Figure 10A. (A) Right lateral and (B) ventrodorsal (VD) radiographs of a dog with chronic mitral valve degenerative disease.

Figure 10B. (A) Right lateral and (B) ventrodorsal (VD) radiographs of a dog with chronic mitral valve degenerative disease. There is moderate to severe left-sided cardiomegaly with left atrial enlargement and dorsal elevation of the trachea and carina. There is an increased unstructured interstitial pulmonary pattern within the right caudal lung lobe, best visualized on the VD radiograph, consistent with cardiogenic pulmonary edema (arrow).
Cardiogenic pulmonary edema in cats will be distributed more randomly than just caudodorsally (FIGURE 11); it can be distributed ventrally and multifocally. Cats with primary or secondary myocardial disease can exhibit left-sided heart failure (causing pulmonary edema and pleural effusion), right-sided heart failure (causing pleural and peritoneal effusion), or both.

Figure 11A. Right lateral (A) and ventrodorsal (B) radiographs of a cat with cardiogenic pulmonary edema.

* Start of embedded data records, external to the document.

(** The value that [GET /strings/<segment>] looks up is the segment
    decoded twice, once by Express for [req.params] and once by the
    handler: when the second decoding throws the answer is 500 and the
    store is not asked; otherwise the store is asked for the twice-decoded
    text. *)
Theorem get_decodes_twice (raw once : jsstring) (q : query_params)
  (body : option jsvalue) (now : Z) (st : store) :
  raw <> [] -> decodeURIComponent raw = Some once ->
  let answer :=
    run (app toLowerCase sha256_hex decodeURIComponent
           {| req_method := GET; req_path := [lit "strings"; raw];
              req_query := q; req_body_value := body |} now) st in
  (decodeURIComponent once = None -> answer = (InternalError, st, []))
  /\ (forall twice, decodeURIComponent once = Some twice ->
        answer
        = (match List.find (fun x => str_eqb (doc_value x) twice) st with
           | Some d => Response 200 (BDoc d)
           | None => NotFound
           end, st, [CallFindOne twice])).
Proof.
  intros Hraw Hdec answer. unfold answer, app.
  cbn [req_method req_path]. rewrite (route_get_string raw Hraw).
  unfold with_param. rewrite Hdec. unfold run, get_string, bind, findOne.
  split.
  - intros ->. reflexivity.
  - intros twice ->. destruct (List.find _ st); reflexivity.
Qed.

Lemma get_never_writes (path : list jsstring) (param : option jsstring) :
  first_route routes GET path <> Some (CreateString, param)
  /\ first_route routes GET path <> Some (DeleteString, param).
Proof using Type.
  clear. unfold routes.
  split; cbn [first_route method_eqb match_path]; route_cases.
Qed.

(** A [GET] request, whatever its path and parameters, leaves the store as
    it is and makes no [save] and no [findOneAndDelete]. *)
Theorem get_requests_read_only (req : request) (now : Z) (st : store) :
  req_method req = GET ->
  (run (app toLowerCase sha256_hex decodeURIComponent req now) st).1.2 = st
  /\ forallb (fun c => negb (is_write c))
       (run (app toLowerCase sha256_hex decodeURIComponent req now) st).2
     = true.
Proof.
  intros Hm. unfold app. rewrite Hm.
  destruct (first_route routes GET (req_path req)) as [[e param]|] eqn:R;
    [|split; reflexivity].
  destruct e.
  - exfalso. by apply (proj1 (get_never_writes (req_path req) param)).
  - unfold with_param. destruct param as [raw|]; [|split; reflexivity].
    destruct (decodeURIComponent raw) as [v|]; [|split; reflexivity].
    unfold run, get_string, bind, findOne.
    destruct (decodeURIComponent v); [|split; reflexivity].
    destruct (List.find _ st); split; reflexivity.
  - destruct (get_strings_outcome toLowerCase sha256_hex decodeURIComponent
                (req_query req) st)
      as [(r & -> & _) | (q & f & -> & _)]; split; reflexivity.
  - unfold run, filter_by_natural_language, bind, find.
    destruct (falsy _); [split; reflexivity|].
    destruct (qp_query (req_query req)) as [[|s|x t]|]; try (split; reflexivity).
    destruct (filters_keys _ =? 0)%nat; split; reflexivity.
  - exfalso. by apply (proj2 (get_never_writes (req_path req) param)).
  - split; reflexivity.
Qed.

(** Whatever the request, an answer 400 or 422 is given before the store
    is touched: no store call has been made and the store is as it was. *)
Theorem validation_before_store (req : request) (now : Z) (st st' : store)
  (r : response) (tr : list store_call) :
  run (app toLowerCase sha256_hex decodeURIComponent req now) st = (r, st', tr) ->
  status r = 400%nat \/ status r = 422%nat ->
  tr = [] /\ st' = st.
Proof.
  unfold app.
  destruct (first_route routes (req_method req) (req_path req))
    as [[e param]|]; [|intros [= <- <- <-] [H|H]; discriminate H].
  destruct e.
  - destruct (req_body_value req) as [[|v|x t]|];
      try (intros [= <- <- <-] _; split; reflexivity).
    unfold run, post_strings, bind, post_check, findById, post_insert, bind,
      save, ret, reply.
    destruct (List.find _ st);
      [intros [= <- <- <-] [H|H]; discriminate H|].
    cbn -[duplicate_key computeProperties validates].
    destruct (validates _); cbn [negb];
      [|intros [= <- <- <-] [H|H]; discriminate H].
    destruct (duplicate_key _ st); intros [= <- <- <-] [H|H]; discriminate H.
  - unfold with_param. destruct param as [raw|];
      [|intros [= <- <- <-] [H|H]; discriminate H].
    destruct (decodeURIComponent raw) as [v|];
      [|intros [= <- <- <-] _; split; reflexivity].
    unfold run, get_string, bind, findOne.
    destruct (decodeURIComponent v);
      [|intros [= <- <- <-] [H|H]; discriminate H].
    destruct (List.find _ st); intros [= <- <- <-] [H|H]; discriminate H.
  - destruct (get_strings_outcome toLowerCase sha256_hex decodeURIComponent
                (req_query req) st)
      as [(r0 & -> & _) | (q & f & -> & _)].
    + intros [= <- <- <-] _. split; reflexivity.
    + intros [= <- <- <-] [H|H]; discriminate H.
  - unfold run, filter_by_natural_language, bind, find.
    destruct (falsy _); [intros [= <- <- <-] _; split; reflexivity|].
    destruct (qp_query (req_query req)) as [[|s|x t]|];
      try (intros [= <- <- <-] [H|H]; discriminate H).
    destruct (filters_keys _ =? 0)%nat.
    + intros [= <- <- <-] _. split; reflexivity.
    + intros [= <- <- <-] [H|H]; discriminate H.
  - unfold with_param. destruct param as [raw|];
      [|intros [= <- <- <-] [H|H]; discriminate H].
    destruct (decodeURIComponent raw) as [v|];
      [|intros [= <- <- <-] _; split; reflexivity].
    unfold run, delete_string, bind, findOneAndDelete.
    destruct (decodeURIComponent v);
      [|intros [= <- <- <-] [H|H]; discriminate H].
    destruct (List.find _ st); intros [= <- <- <-] [H|H]; discriminate H.
  - intros [= <- <- <-] [H|H]; discriminate H.
Qed.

Figure 11B. Right lateral (A) and ventrodorsal (B) radiographs of a cat with cardiogenic pulmonary edema. The cardiac silhouette is severely enlarged and there is a randomly distributed mixed pulmonary pattern consisting of an unstructured interstitial to alveolar pulmonary patterns. The pulmonary vessels are enlarged centrally but not in the peripheral aspect of the lung field.
Summary
Pulmonary edema should not be confused with pleural effusion. Although congestive right- and left-sided heart failure can result in both, usually the disease processes that will cause pulmonary edema versus pleural effusion differ. Recognizing pleural effusion is based on seeing radiographic pleural fissure lines with retraction of the visceral pleural surface away from the parietal surface. Recognizing pulmonary edema as a pulmonary pattern is also critical for identifying parenchymal lesions versus pleural space abnormalities. Radiography is an essential part of classifying thoracic disease processes. Diagnosis can be facilitated by dividing the thorax into the 4 radiographic compartments (extrathoracic structures, pleural space, pulmonary parenchyma, and the mediastinum) and combining those findings with signalment, presenting complaint, and physical examination results.
References
- Thrall DE. Principles of radiographic interpretation of the thorax. In: Thrall DE, ed. Textbook of Veterinary Diagnostic Radiology. 7th ed. Elsevier; 2018:568-582.
- Thrall DE. Canine and feline pleural space. In: Thrall DE, ed. Textbook of Veterinary Diagnostic Radiology. 7th ed. Elsevier; 2018:670-683.
- Bahr R. Canine and feline cardiovascular system. In: Thrall DE, ed. Textbook of Veterinary Diagnostic Radiology. 7th ed. Elsevier; 2018:684-709.
- Thrall DE. Canine and feline lung. In: Thrall DE, ed. Textbook of Veterinary Diagnostic Radiology. 7th ed. Elsevier; 2018:710-734.